§ **Exercise**
Of the lines listed below, return exactly those that run from the line containing "Definition NewSamplingHandler (dflt" through the line containing "let '(ok, s)", both included.

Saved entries
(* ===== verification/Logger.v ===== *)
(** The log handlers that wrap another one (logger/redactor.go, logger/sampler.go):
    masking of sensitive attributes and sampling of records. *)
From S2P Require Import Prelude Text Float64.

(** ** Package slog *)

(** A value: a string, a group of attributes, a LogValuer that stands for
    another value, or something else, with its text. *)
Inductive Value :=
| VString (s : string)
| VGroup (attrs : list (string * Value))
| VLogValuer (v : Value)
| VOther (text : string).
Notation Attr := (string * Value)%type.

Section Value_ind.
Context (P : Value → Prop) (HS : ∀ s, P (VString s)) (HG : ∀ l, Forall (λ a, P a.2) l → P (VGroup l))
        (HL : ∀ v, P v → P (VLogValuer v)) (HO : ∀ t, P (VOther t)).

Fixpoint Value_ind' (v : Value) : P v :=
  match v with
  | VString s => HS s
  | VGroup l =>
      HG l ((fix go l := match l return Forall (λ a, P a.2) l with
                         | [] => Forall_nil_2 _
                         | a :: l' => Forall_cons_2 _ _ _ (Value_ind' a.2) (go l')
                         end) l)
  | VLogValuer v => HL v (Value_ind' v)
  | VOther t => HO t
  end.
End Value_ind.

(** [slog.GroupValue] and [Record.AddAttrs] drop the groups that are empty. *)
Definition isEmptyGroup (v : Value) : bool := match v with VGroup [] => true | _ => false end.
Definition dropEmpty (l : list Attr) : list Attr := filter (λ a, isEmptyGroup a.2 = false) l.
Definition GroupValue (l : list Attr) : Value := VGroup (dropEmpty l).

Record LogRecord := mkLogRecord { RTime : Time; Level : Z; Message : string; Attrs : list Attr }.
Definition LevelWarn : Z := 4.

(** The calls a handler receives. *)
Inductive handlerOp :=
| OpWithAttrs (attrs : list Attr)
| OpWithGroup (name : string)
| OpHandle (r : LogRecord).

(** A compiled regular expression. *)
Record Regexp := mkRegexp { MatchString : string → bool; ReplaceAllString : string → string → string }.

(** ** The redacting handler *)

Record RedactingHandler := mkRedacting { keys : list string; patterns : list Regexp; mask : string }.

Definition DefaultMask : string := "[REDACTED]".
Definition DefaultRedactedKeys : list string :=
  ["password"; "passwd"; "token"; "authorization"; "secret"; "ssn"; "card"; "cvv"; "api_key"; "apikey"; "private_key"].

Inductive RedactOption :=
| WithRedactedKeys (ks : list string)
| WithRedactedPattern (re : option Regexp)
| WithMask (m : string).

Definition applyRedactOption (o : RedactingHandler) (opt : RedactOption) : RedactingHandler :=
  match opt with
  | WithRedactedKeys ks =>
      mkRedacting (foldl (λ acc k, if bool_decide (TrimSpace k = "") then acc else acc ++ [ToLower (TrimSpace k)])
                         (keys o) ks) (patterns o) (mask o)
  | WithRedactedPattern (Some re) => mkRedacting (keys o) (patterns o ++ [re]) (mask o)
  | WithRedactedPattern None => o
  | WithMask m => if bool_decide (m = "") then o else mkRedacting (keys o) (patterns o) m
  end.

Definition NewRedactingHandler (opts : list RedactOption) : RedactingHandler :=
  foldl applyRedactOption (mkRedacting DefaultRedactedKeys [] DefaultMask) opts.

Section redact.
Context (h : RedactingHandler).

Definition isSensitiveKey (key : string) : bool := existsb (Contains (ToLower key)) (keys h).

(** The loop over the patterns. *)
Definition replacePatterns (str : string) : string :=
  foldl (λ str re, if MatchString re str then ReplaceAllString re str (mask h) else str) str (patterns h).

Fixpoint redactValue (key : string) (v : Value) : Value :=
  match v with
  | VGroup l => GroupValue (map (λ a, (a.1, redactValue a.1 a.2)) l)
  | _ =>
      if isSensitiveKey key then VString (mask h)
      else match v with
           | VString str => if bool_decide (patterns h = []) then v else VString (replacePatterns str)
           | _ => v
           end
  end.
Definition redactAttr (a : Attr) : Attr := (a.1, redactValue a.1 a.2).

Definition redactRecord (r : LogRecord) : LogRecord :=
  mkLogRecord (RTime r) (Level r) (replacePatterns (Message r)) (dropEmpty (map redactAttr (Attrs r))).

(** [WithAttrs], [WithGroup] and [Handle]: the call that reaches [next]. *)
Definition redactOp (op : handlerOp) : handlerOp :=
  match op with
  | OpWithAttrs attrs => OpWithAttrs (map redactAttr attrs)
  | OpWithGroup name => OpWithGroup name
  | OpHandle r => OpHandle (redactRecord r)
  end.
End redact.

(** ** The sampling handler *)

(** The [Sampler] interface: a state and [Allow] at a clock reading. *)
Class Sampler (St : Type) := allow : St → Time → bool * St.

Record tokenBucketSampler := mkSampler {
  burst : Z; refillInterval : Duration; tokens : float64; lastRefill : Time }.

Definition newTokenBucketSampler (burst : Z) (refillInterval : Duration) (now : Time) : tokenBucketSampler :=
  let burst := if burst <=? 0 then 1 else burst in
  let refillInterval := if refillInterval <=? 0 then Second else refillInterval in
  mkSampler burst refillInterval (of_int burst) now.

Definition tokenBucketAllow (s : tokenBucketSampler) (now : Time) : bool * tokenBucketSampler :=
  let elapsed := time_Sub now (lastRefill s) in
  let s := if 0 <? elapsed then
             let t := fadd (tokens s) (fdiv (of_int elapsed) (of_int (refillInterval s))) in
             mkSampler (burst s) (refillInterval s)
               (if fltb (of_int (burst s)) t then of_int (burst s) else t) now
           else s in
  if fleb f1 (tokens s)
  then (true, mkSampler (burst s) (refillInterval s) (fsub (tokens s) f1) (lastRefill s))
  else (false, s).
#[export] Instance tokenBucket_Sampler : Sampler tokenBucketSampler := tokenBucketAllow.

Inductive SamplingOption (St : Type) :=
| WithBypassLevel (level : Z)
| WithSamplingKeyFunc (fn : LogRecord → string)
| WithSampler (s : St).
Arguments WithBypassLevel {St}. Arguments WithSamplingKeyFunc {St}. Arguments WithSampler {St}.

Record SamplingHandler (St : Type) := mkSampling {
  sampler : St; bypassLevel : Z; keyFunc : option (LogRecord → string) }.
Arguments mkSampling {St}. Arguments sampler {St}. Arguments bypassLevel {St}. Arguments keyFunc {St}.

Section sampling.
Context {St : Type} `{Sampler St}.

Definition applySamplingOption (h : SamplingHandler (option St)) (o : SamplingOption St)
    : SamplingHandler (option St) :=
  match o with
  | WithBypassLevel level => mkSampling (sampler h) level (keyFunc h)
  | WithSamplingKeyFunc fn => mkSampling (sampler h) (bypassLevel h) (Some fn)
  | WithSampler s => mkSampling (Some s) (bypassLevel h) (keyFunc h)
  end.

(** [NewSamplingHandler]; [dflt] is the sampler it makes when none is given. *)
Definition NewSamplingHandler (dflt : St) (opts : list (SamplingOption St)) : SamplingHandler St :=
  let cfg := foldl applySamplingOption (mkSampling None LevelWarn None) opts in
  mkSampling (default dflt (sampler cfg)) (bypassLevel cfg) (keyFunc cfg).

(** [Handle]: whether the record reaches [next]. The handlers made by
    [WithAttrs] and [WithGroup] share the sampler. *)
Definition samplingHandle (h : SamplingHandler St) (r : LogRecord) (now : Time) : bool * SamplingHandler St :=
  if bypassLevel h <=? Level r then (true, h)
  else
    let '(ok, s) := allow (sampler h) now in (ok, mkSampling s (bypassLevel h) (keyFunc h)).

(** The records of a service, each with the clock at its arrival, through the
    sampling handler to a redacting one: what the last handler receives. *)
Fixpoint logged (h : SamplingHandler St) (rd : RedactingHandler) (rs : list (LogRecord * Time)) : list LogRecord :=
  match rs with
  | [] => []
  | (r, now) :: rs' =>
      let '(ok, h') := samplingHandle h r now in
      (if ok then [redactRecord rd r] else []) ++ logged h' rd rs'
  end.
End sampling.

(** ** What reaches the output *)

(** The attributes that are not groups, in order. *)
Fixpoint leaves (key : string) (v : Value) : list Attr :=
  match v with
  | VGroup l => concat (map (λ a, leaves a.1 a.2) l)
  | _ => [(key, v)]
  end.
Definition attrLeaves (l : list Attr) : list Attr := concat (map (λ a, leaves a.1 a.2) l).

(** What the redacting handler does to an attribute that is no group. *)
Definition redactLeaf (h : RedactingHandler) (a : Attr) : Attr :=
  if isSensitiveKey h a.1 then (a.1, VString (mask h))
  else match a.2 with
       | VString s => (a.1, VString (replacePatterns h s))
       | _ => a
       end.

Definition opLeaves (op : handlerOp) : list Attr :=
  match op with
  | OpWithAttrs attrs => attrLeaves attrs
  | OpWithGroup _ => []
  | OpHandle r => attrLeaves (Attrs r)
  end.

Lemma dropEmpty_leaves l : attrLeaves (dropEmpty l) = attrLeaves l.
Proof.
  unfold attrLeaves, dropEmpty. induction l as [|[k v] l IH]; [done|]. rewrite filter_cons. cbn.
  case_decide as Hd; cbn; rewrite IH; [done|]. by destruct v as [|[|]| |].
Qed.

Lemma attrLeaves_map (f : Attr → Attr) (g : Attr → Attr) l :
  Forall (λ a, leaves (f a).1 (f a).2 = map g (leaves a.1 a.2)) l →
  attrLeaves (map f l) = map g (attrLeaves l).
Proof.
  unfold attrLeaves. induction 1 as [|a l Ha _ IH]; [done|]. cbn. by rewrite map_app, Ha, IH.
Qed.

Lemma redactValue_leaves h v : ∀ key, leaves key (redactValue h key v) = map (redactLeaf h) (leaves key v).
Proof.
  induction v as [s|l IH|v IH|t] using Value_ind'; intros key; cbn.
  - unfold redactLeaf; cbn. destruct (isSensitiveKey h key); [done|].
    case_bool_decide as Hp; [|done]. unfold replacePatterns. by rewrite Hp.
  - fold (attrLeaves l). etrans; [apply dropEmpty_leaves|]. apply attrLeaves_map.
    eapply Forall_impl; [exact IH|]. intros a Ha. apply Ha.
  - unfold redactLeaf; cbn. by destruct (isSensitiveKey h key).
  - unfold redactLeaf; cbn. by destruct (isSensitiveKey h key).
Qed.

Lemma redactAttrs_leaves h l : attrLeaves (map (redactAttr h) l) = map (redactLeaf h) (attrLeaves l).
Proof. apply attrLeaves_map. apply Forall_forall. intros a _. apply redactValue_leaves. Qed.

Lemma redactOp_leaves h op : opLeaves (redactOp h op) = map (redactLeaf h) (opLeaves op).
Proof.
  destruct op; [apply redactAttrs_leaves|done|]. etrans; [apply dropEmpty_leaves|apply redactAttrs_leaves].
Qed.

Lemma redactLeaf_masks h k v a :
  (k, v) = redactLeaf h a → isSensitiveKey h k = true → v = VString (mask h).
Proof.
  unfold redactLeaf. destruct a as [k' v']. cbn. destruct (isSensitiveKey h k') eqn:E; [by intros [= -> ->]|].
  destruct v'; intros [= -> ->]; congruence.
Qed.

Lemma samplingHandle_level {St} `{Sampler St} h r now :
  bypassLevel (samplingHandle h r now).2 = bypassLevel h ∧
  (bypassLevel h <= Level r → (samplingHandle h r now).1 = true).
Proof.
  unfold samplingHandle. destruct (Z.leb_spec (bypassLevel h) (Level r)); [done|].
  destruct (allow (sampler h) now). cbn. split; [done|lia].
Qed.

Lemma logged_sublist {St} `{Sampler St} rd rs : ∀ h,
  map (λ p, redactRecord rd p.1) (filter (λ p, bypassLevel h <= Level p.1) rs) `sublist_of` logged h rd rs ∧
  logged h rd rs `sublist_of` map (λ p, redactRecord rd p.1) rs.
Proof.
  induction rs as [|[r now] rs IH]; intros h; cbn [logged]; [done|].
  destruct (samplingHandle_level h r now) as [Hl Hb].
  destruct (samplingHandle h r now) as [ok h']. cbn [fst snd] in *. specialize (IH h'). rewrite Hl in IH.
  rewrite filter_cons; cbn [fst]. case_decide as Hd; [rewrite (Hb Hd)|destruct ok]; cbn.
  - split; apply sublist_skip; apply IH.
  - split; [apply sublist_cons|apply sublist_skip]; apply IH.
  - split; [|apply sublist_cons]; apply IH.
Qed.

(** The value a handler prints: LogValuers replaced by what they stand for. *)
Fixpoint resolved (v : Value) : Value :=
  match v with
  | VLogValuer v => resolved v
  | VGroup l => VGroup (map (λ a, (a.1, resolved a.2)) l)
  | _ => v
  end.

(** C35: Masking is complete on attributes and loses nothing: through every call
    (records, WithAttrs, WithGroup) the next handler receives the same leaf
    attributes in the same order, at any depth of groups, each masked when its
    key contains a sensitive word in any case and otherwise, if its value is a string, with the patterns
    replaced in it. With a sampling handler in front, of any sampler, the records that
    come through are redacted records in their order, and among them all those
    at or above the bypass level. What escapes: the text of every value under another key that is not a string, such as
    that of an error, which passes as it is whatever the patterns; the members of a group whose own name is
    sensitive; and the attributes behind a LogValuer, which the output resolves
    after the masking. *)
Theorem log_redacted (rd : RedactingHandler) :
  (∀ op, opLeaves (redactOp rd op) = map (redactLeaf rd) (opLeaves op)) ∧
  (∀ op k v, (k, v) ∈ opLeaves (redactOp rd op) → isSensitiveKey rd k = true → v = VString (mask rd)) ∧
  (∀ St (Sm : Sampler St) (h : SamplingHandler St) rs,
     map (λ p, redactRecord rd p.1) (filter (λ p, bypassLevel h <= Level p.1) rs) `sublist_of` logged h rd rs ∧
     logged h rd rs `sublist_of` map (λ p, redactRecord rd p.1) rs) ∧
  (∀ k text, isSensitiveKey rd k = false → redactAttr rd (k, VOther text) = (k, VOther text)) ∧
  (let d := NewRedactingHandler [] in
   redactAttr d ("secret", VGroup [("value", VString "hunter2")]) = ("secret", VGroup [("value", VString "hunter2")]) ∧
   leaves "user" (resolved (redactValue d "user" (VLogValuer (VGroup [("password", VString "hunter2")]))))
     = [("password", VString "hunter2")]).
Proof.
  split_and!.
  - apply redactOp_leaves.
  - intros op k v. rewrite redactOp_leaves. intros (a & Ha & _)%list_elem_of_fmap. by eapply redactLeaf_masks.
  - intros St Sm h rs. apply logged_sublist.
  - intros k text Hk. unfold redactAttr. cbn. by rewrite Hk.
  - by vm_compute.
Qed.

§ **Output for this task**
Definition NewSamplingHandler (dflt : St) (opts : list (SamplingOption St)) : SamplingHandler St :=
  let cfg := foldl applySamplingOption (mkSampling None LevelWarn None) opts in
  mkSampling (default dflt (sampler cfg)) (bypassLevel cfg) (keyFunc cfg).

(** [Handle]: whether the record reaches [next]. The handlers made by
    [WithAttrs] and [WithGroup] share the sampler. *)
Definition samplingHandle (h : SamplingHandler St) (r : LogRecord) (now : Time) : bool * SamplingHandler St :=
  if bypassLevel h <=? Level r then (true, h)
  else
    let '(ok, s) := allow (sampler h) now in (ok, mkSampling s (bypassLevel h) (keyFunc h)).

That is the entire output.